RE: Design Margin of Pressure Vessle

The "safety factor" is an "ignorance factor."
One of the biggest risks is "The Inspector.".

Regards

RE: Design Margin of Pressure Vessle

The safety factor for stress is the allowable stress.

The operating pressure is the normal maximum operating pressure.

The design pressure considers the absolute maximum operating pressure in upset conditions such that only on very rare occassions will the relief valve go off. Most companies set a standard % above maximum normal operating pressure. The design pressure is what you request the minimum pressure to be designed to by the vessel supplier as shown on the data sheet in your provurement specification.

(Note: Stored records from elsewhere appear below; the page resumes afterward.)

(* ===== verification/OrangeProvider.v ===== *)
(** * sms-provider-orange-cm: the Orange Cameroon adapter

    lib.rs (submission), token.rs (the token cache) and dlr.rs (the delivery
    notification).  The decoders serde derives are parameters
    ([OrangeDecoders]). *)

From S2P Require Import Prelude Float64 ProviderApi Schema Sql WorkerRouting Dlr Webhook AuditChain Adapter.

Module OrangeCm.

(** ** Constants and configuration *)
Definition PROVIDER_NOUN_INDETERMINATE : text := lit "Orange".
Definition PROVIDER_NOUN_UNAVAILABLE : text := lit "orange".
Definition RATE_LIMIT_RETRY_AFTER : duration := seconds 1.
Definition KEY : text := lit "orange_cm".

Definition capabilities : Capabilities :=
  mkCapabilities true true true true (f64_of_Z 5) (19, 0).

Record OrangeCmConfig := mkConfig {
  client_id : text;
  client_secret : text;
  sender_number : text;
  base_url : text;
  connect_timeout : duration;
  request_timeout : duration }.

Definition production (client_id client_secret sender_number : text) : OrangeCmConfig :=
  mkConfig client_id client_secret sender_number (lit "https://api.orange.com") (seconds 10) (seconds 30).

(** [OrangeCmProvider::new]: the configuration it keeps. *)
Definition new (config : OrangeCmConfig) : OrangeCmConfig :=
  match strip_prefix (sender_number config) (lit "tel:") with
  | Some stripped =>
      mkConfig (client_id config) (client_secret config) stripped (base_url config)
        (connect_timeout config) (request_timeout config)
  | None => config
  end.

(** ** Wire types *)
Record OutboundSmsMessageBody := mkBody {
  address : list text;
  sender_address : text;
  sender_name : text;
  outbound_sms_text_message : text }.

Definition outbound_json (b : OutboundSmsMessageBody) : Json :=
  JObject [(lit "outboundSMSMessageRequest",
    JObject [(lit "address", JArray (JString <$> address b));
             (lit "senderAddress", JString (sender_address b));
             (lit "senderName", JString (sender_name b));
             (lit "outboundSMSTextMessage",
                JObject [(lit "message", JString (outbound_sms_text_message b))])])].

(** [SubmitResponseEnvelope], of which only the resource URL is kept. *)
Record SubmitResponseEnvelope := mkEnvelope { resource_url : text }.

Record DeliveryInfoEntry := mkEntry { delivery_status : text }.

Inductive DeliveryInfoField :=
| One (entry : DeliveryInfoEntry)
| Many (entries : list DeliveryInfoEntry).

Record DeliveryInfo := mkInfo {
  callback_data : option text;
  delivery_info : DeliveryInfoField }.

Definition into_entries (f : DeliveryInfoField) : list DeliveryInfoEntry :=
  match f with One entry => [entry] | Many entries => entries end.

Class OrangeDecoders := {
  decode_token_response : list Z -> result TokenResponse text;
  decode_submit_response : list Z -> result SubmitResponseEnvelope text;
  decode_delivery_info : list Z -> result DeliveryInfo text }.

(** ** token.rs *)
Definition REFRESH_AT_FRACTION_OF_LIFETIME : f64 := f64_div (f64_of_Z 4) (f64_of_Z 5).

Definition token_valid : adapter (option text) := read_token.

Definition token_store (access_token : text) (expires_in : Z) : adapter unit :=
  write_token REFRESH_AT_FRACTION_OF_LIFETIME access_token expires_in.

Section Provider.

Context `{R : ReqwestLib} `{D : OrangeDecoders} `{U : UnicodeDebug}.

Definition token_fetch (token_url client_id client_secret : text)
  : adapter (result TokenResponse ProviderError) :=
  leta reply := http (mkHttpCall POST token_url (Basic client_id client_secret) []
                        (Form [(lit "grant_type", lit "client_credentials")])) in
  alift (token_answer decode_token_response reply).

(** ** lib.rs *)
Variable config : OrangeCmConfig.

Definition access_token_of : adapter (result text ProviderError) :=
  cached_token token_valid token_store
    (token_fetch (base_url config ++ lit "/oauth/v3/token") (client_id config) (client_secret config)).

Definition submit_url : result url ProviderError :=
  let? u := map_err (fun error => Unavailable (lit "invalid base_url: " ++ error) (Some error))
              (url_parse (base_url config)) in
  match url_extend [lit "smsmessaging"; lit "v1"; lit "outbound";
                    lit "tel:" ++ sender_number config; lit "requests"] u with
  | Some u => Ok u
  | None => Err (Unavailable (lit "base_url cannot be a base for path segments") None)
  end.

(** [str::trim_end_matches] and the last piece of [str::rsplit]. *)
Fixpoint trim_start_char (c : Z) (s : text) : text :=
  match s with
  | [] => []
  | x :: r => if x =? c then trim_start_char c r else s
  end.

Definition trim_end_char (c : Z) (s : text) : text := reverse (trim_start_char c (reverse s)).

Definition last_segment (c : Z) (s : text) : text := List.last (split_on c s) [].

Definition resource_id_from_url (resource_url : text) : option text :=
  match last_segment 47 (trim_end_char 47 resource_url) with
  | [] => None
  | segment => Some segment
  end.

Definition classify_submit_error (status : Z) (body : text) : ProviderError :=
  classify_common_submit_status display_status status body PROVIDER_NOUN_UNAVAILABLE
    RATE_LIMIT_RETRY_AFTER.

Definition outbound (req : SubmitRequest) : OutboundSmsMessageBody :=
  mkBody [lit "tel:" ++ sr_to req] (lit "tel:" ++ sender_number config) (sr_sender_id req) (sr_body req).

Definition submit (req : SubmitRequest) : adapter (result SubmitAck ProviderError) :=
  leta? token := access_token_of in
  leta? url := alift submit_url in
  leta? response := amap_err (fun error => classify_transport_error error PROVIDER_NOUN_INDETERMINATE)
    (http (mkHttpCall POST (url_str url) (Bearer token) []
             (JsonPayload (outbound_json (outbound req))))) in
  let status := rs_status response in
  if negb (status =? 201) then
    ARet (Err (classify_submit_error status (text_or_default response)))
  else
    leta? parsed := alift (map_err (fun error => Indeterminate
        (lit "submit returned 201 (accepted) but the response body was not valid JSON, so no provider_ref could be recovered: "
           ++ error) (Some error))
      (rs_json decode_submit_response response)) in
    match resource_id_from_url (resource_url parsed) with
    | None => ARet (Err (Indeterminate
        (lit "submit returned 201 (accepted) but no resource id was found in resourceURL "
           ++ debug_str (resource_url parsed)) None))
    | Some provider_ref => ARet (Ok (mkSubmitAck provider_ref None))
    end.

Definition health : adapter Health :=
  leta token := access_token_of in
  match token with
  | Ok _ => health_ok
  | Err error => health_unhealthy (display_ProviderError error)
  end.

(** ** dlr.rs *)
Definition outcome_of (status : text) : DeliveryOutcome :=
  if bool_decide (status = lit "DeliveredToTerminal") then OutDelivered
  else if bool_decide (status = lit "DeliveryImpossible") then OutFailed
  else if bool_decide (status = lit "DeliveryUncertain") then OutUncertain
  else if bool_decide (status ∈ [lit "DeliveredToNetwork"; lit "MessageWaiting"]) then OutInFlight
  else OutUnknown.

Definition parse (raw : RawCallback) : result (list DeliveryUpdate) ProviderError :=
  let? parsed := map_err (fun error => Rejected (lit "MALFORMED_DLR")
      (lit "could not parse delivery notification: " ++ error))
    (decode_delivery_info (rcb_body raw)) in
  match callback_data parsed with
  | None => Err (Rejected (lit "MISSING_CALLBACK_DATA")
      (lit "delivery notification carried no callbackData (resource_id) to correlate against"))
  | Some provider_ref =>
      Ok ((fun entry => mkDeliveryUpdate provider_ref (outcome_of (delivery_status entry)) None
                          (delivery_status entry) None None)
          <$> into_entries (delivery_info parsed))
  end.

(** ** The trait *)
Definition provider : SmsProvider :=
  mkProvider KEY capabilities submit default_authenticate_callback parse default_poll_status health.

Definition payload (req : SubmitRequest) : Payload := JsonPayload (outbound_json (outbound req)).

(** [id] is the last segment of a path: what follows it are slashes. *)
Definition last_path_segment (u id : text) : Prop :=
  id <> [] /\ (47 ∉ id) /\ exists before n, u = before ++ id ++ replicate n 47 /\
    (before = [] \/ last before = Some 47).

(** The reference is the resource id: the last segment of the URL the answer
    names. *)
Definition acked (req : SubmitRequest) (r : Response) (ack : SubmitAck) : Prop :=
  provider_ref_alt ack = None /\
  exists parsed, rs_json decode_submit_response r = Ok parsed /\
    last_path_segment (resource_url parsed) (provider_ref ack).

(** ** Proofs *)

(** A resource id is never empty and has no slash in it. *)
Lemma split_on_pieces c s : Forall (fun w => c ∉ w) (split_on c s).
Proof.
  induction s as [|x r IH]; cbn; [constructor; [apply not_elem_of_nil | constructor]|].
  destruct (Z.eqb_spec x c) as [->|Hx]; [constructor; [apply not_elem_of_nil | done]|].
  destruct (split_on c r) as [|w ws]; [constructor; [|constructor]|].
  - rewrite elem_of_cons, elem_of_nil. intros [-> | []]. by apply Hx.
  - apply Forall_cons in IH as [Hw Hws]. constructor; [|done].
    rewrite not_elem_of_cons. split; [|done]. intros ->. by apply Hx.
Qed.

Lemma trim_start_char_split c s : exists n, s = replicate n c ++ trim_start_char c s /\
  (trim_start_char c s = [] \/ exists x r, trim_start_char c s = x :: r /\ x <> c).
Proof.
  induction s as [|x r (n & Hn & H)]; cbn; [exists 0%nat; auto|].
  destruct (Z.eqb_spec x c) as [->|Hx]; [exists (S n); cbn; by rewrite <- Hn | exists 0%nat; split; [done|right; eauto]].
Qed.

Lemma trim_end_char_app c s n : last s <> Some c -> trim_end_char c (s ++ replicate n c) = s.
Proof.
  intros Hl. unfold trim_end_char. rewrite reverse_app, reverse_replicate.
  assert (forall k t, head t <> Some c -> trim_start_char c (replicate k c ++ t) = t) as H.
  { intros k t Ht. induction k as [|k IH]; cbn; [|by rewrite Z.eqb_refl].
    destruct t as [|x r]; [done|]. cbn in *. destruct (Z.eqb_spec x c) as [->|]; [done | done]. }
  rewrite H, reverse_involutive; [done|]. by rewrite head_reverse.
Qed.

Lemma trim_end_char_split c s : exists n, s = trim_end_char c s ++ replicate n c.
Proof.
  unfold trim_end_char. destruct (trim_start_char_split c (reverse s)) as (n & Hn & _). exists n.
  rewrite <- (reverse_involutive s), Hn at 1. by rewrite reverse_app, reverse_replicate.
Qed.

Lemma last_split_on c before s : c ∉ s -> before = [] \/ last before = Some c ->
  List.last (split_on c (before ++ s)) [] = s.
Proof.
  intros Hs. assert (split_on c s = [s]) as Hsplit.
  { clear before. induction s as [|x r IH]; [done|]. apply not_elem_of_cons in Hs as [Hx Hr]. cbn.
    rewrite IH by done. destruct (Z.eqb_spec x c); [congruence | done]. }
  assert (forall t, split_on c t <> []) as Hne.
  { intros t. induction t as [|x r IH]; cbn; [done|]. destruct (x =? c); [done|]. by destruct (split_on c r). }
  intros [->|Hb]; [by cbn; rewrite Hsplit|]. induction before as [|x before IH]; [done|].
  cbn [app split_on]. destruct before as [|y before].
  - cbn in Hb. injection Hb as ->. rewrite Z.eqb_refl. cbn [app]. by rewrite Hsplit.
  - specialize (IH Hb). destruct (split_on c ((y :: before) ++ s)) as [|w ws] eqn:E; [by destruct (Hne _ E)|].
    destruct (x =? c); [exact IH|]. destruct ws; [|exact IH]. exfalso.
    assert (forall t, c ∈ t -> (2 <= length (split_on c t))%nat) as Htwo.
    { intros t. induction t as [|z r IHt]; [by intros ?%not_elem_of_nil|]. intros Hin. cbn.
      destruct (Z.eqb_spec z c) as [->|Hz].
      - cbn. specialize (Hne r). destruct (split_on c r); [done | cbn; lia].
      - apply elem_of_cons in Hin as [?|Hin]; [congruence|]. specialize (IHt Hin).
        destruct (split_on c r) as [|w' ws']; [cbn in IHt; lia | cbn in *; lia]. }
    specialize (Htwo ((y :: before) ++ s)). rewrite E in Htwo. cbn [length] in Htwo.
    assert (c ∈ (y :: before) ++ s) as Hc; [|specialize (Htwo Hc); lia]. apply elem_of_app. left.
    apply last_Some_elem_of. by destruct before.
Qed.

(** The resource id is the last path segment, and the only one. *)
Lemma resource_id_complete u id : last_path_segment u id -> resource_id_from_url u = Some id.
Proof.
  intros (Hne & Hid & before & n & -> & Hb). unfold resource_id_from_url, last_segment.
  rewrite (assoc_L (++)), trim_end_char_app.
  - rewrite last_split_on by done. by destruct id.
  - rewrite last_app. destruct (last id) as [x|] eqn:E; [|by apply last_None in E].
    intros [= ->]. apply Hid. by apply last_Some_elem_of.
Qed.

Lemma split_on_last c s : exists before, s = before ++ List.last (split_on c s) [] /\
  (before = [] \/ last before = Some c).
Proof.
  destruct (decide (c ∈ s)) as [(a & b & -> & Hb)%list_elem_of_split_r|Hs].
  - exists (a ++ [c]). rewrite (cons_middle c a b), (assoc_L (++)), last_split_on;
      [|done | right; by rewrite last_snoc]. split; [done|]. right. by rewrite last_snoc.
  - exists []. rewrite <- (app_nil_l s) at 2. rewrite last_split_on; [|done | by left]. split; [done | by left].
Qed.

Lemma resource_id_segment u id : resource_id_from_url u = Some id -> last_path_segment u id.
Proof.
  unfold resource_id_from_url, last_segment. intros H.
  destruct (trim_end_char_split 47 u) as [n Hn]. set (t := trim_end_char 47 u) in *.
  destruct (split_on_last 47 t) as (before & Ht & Hb).
  assert (47 ∉ List.last (split_on 47 t) []) as Hl.
  { pose proof (split_on_pieces 47 t) as Hf. induction (split_on 47 t) as [|w ws IH]; [apply not_elem_of_nil|].
    inversion_clear Hf as [|? ? Hw Hws]. destruct ws; [done|]. by apply IH. }
  destruct (List.last (split_on 47 t) []) as [|x r] eqn:E; [done|]. injection H as <-.
  split; [done|]. split; [done|]. exists before, n. split; [|done]. rewrite (assoc_L (++)), <- Ht. exact Hn.
Qed.

(** Getting a token submits nothing. *)
Lemma orange_token_submits I tr log :
  submissions tr = [] ->
  (forall log now st t, I log now st -> I log now (set_token t st)) ->
  awp I access_token_of tr log (fun tr _ out => unsubmitted tr out).
Proof.
  intros Htr HI. apply (cached_token_submits I REFRESH_AT_FRACTION_OF_LIFETIME); [done..|]. intros l.
  unfold token_fetch, http. cbn [abind awp alift]. intros log' r Hl. split; [done|].
  intros e [= He]. by eapply token_answer_no_delay.
Qed.

Lemma resource_url_no_delay e : submit_url = Err e -> no_delay e = true.
Proof.
  unfold submit_url. destruct (url_parse _); cbn [map_err rbind]; [|by intros [= <-]].
  destruct (url_extend _ _); by intros [= <-].
Qed.

#[global] Instance orange_submit_sound : SubmitSound provider payload acked.
Proof.
  intros req. cbn [sp_submit provider]. unfold submit.
  apply awp_bind_ok. eapply awp_mono; [|by apply orange_token_submits].
  intros tr log [[token|e]|] [Htr He]; [|by apply submit_once_before; [|apply He] | by apply submit_once_panic].
  apply awp_bind_ok. cbn [awp alift]. destruct submit_url as [u|e] eqn:Hu.
  2: { apply submit_once_before; [done|]. by apply resource_url_no_delay. }
  apply awp_bind_ok. unfold amap_err, http. cbn [abind awp]. intros log' [response|e] Hl; cbn [map_err].
  2: { by apply submit_once_transport. }
  destruct (Z.eqb_spec (rs_status response) 201) as [Hs|Hs]; cbn [negb].
  2: { apply submit_once_refused; [done..| by apply common_status_bounded | apply common_status_resubmits]. }
  apply awp_bind_ok. cbn [awp alift].
  destruct (rs_json _ _) as [parsed|e] eqn:Hj; cbn [map_err]; [|by apply submit_once_sent].
  destruct (resource_id_from_url _) as [id|] eqn:Hid; [|by apply submit_once_sent].
  apply resource_id_segment in Hid.
  apply submit_once_ack; [done..| by rewrite Hs | apply Hid |]. split; [done|]. by exists parsed.
Qed.

End Provider.

End OrangeCm.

The MAWP is the actual maximum pressure the vessel is good for in the as-built condition considering that it can only be manufactured with standard wall thickness and flange ratings. Therefore you may ask for a design pressure of 200 psig but in the end the vessel may really be able to withstand 275 psig. If it is really rated for 275 psig then you would want that to be shown on the nameplate - not the 200 psig you asked for. That way it can be used at a higher pressure if process conditions change.

RE: Design Margin of Pressure Vessle

The OP is so far from the mark, I don't know where to start, to unpick the false premise and lack of knowledge of the OP.
Perhaps TGS4 will wade into this topic for the sixth time.
Or you could search the forum archives, and learn from previous discussions.
In short, a 'safety' factor is a 'I don't know what I am doing, so I will just add some additional random margin and hope no one notices' factor.

RE: Design Margin of Pressure Vessle

" My experience is that mostly the design pressure is very far from the operating pressure."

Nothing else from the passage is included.